## Work request
Please output exactly the lines of the material from the first through the line containing "assert (forall l", and nothing more.
--- --- ---
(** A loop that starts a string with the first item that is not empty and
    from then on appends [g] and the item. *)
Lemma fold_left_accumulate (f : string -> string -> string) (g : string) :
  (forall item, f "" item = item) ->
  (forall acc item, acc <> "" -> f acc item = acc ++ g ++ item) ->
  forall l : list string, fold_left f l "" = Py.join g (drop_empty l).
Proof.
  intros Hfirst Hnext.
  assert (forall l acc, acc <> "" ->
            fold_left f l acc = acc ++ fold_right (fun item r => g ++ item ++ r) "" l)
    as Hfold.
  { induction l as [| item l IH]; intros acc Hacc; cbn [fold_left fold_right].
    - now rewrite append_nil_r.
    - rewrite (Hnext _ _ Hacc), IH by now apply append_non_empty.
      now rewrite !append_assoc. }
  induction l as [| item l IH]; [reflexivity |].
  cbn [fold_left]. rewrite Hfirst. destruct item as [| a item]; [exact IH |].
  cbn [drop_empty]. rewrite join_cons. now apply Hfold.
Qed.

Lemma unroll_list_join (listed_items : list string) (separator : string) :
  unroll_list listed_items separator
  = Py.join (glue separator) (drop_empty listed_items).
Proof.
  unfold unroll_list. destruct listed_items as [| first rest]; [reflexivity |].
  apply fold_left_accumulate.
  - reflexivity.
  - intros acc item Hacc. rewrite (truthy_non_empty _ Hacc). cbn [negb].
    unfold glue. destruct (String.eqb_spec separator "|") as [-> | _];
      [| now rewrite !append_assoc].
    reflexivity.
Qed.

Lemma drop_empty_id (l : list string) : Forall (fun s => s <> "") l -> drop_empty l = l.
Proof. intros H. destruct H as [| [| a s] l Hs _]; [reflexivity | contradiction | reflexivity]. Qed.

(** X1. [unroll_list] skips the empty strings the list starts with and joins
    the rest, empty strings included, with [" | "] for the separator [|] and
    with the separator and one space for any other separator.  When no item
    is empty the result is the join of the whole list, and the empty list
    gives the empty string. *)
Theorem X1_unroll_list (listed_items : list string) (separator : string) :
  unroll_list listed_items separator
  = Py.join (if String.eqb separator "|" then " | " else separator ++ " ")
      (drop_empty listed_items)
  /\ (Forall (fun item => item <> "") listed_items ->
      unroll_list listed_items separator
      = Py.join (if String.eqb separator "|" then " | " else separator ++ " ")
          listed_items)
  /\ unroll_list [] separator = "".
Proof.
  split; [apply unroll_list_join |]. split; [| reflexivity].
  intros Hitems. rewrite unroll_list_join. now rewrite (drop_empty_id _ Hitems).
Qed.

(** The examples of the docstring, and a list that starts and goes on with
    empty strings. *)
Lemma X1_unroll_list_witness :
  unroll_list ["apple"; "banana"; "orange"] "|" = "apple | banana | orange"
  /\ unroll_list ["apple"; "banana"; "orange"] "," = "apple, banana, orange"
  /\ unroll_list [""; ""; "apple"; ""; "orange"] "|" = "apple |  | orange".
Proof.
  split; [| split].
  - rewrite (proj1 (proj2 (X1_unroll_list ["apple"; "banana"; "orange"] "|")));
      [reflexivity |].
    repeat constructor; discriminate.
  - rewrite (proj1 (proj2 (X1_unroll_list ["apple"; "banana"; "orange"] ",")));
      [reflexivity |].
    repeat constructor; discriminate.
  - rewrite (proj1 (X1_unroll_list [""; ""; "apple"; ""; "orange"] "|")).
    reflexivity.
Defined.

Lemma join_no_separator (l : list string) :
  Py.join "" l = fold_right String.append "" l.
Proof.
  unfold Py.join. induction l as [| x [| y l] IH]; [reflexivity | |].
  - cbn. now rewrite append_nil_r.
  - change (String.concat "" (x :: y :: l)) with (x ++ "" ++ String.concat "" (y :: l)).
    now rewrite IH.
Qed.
--- --- ---
## Answer to the exercise
(** A loop that starts a string with the first item that is not empty and
    from then on appends [g] and the item. *)
Lemma fold_left_accumulate (f : string -> string -> string) (g : string) :
  (forall item, f "" item = item) ->
  (forall acc item, acc <> "" -> f acc item = acc ++ g ++ item) ->
  forall l : list string, fold_left f l "" = Py.join g (drop_empty l).
Proof.
  intros Hfirst Hnext.
  assert (forall l acc, acc <> "" ->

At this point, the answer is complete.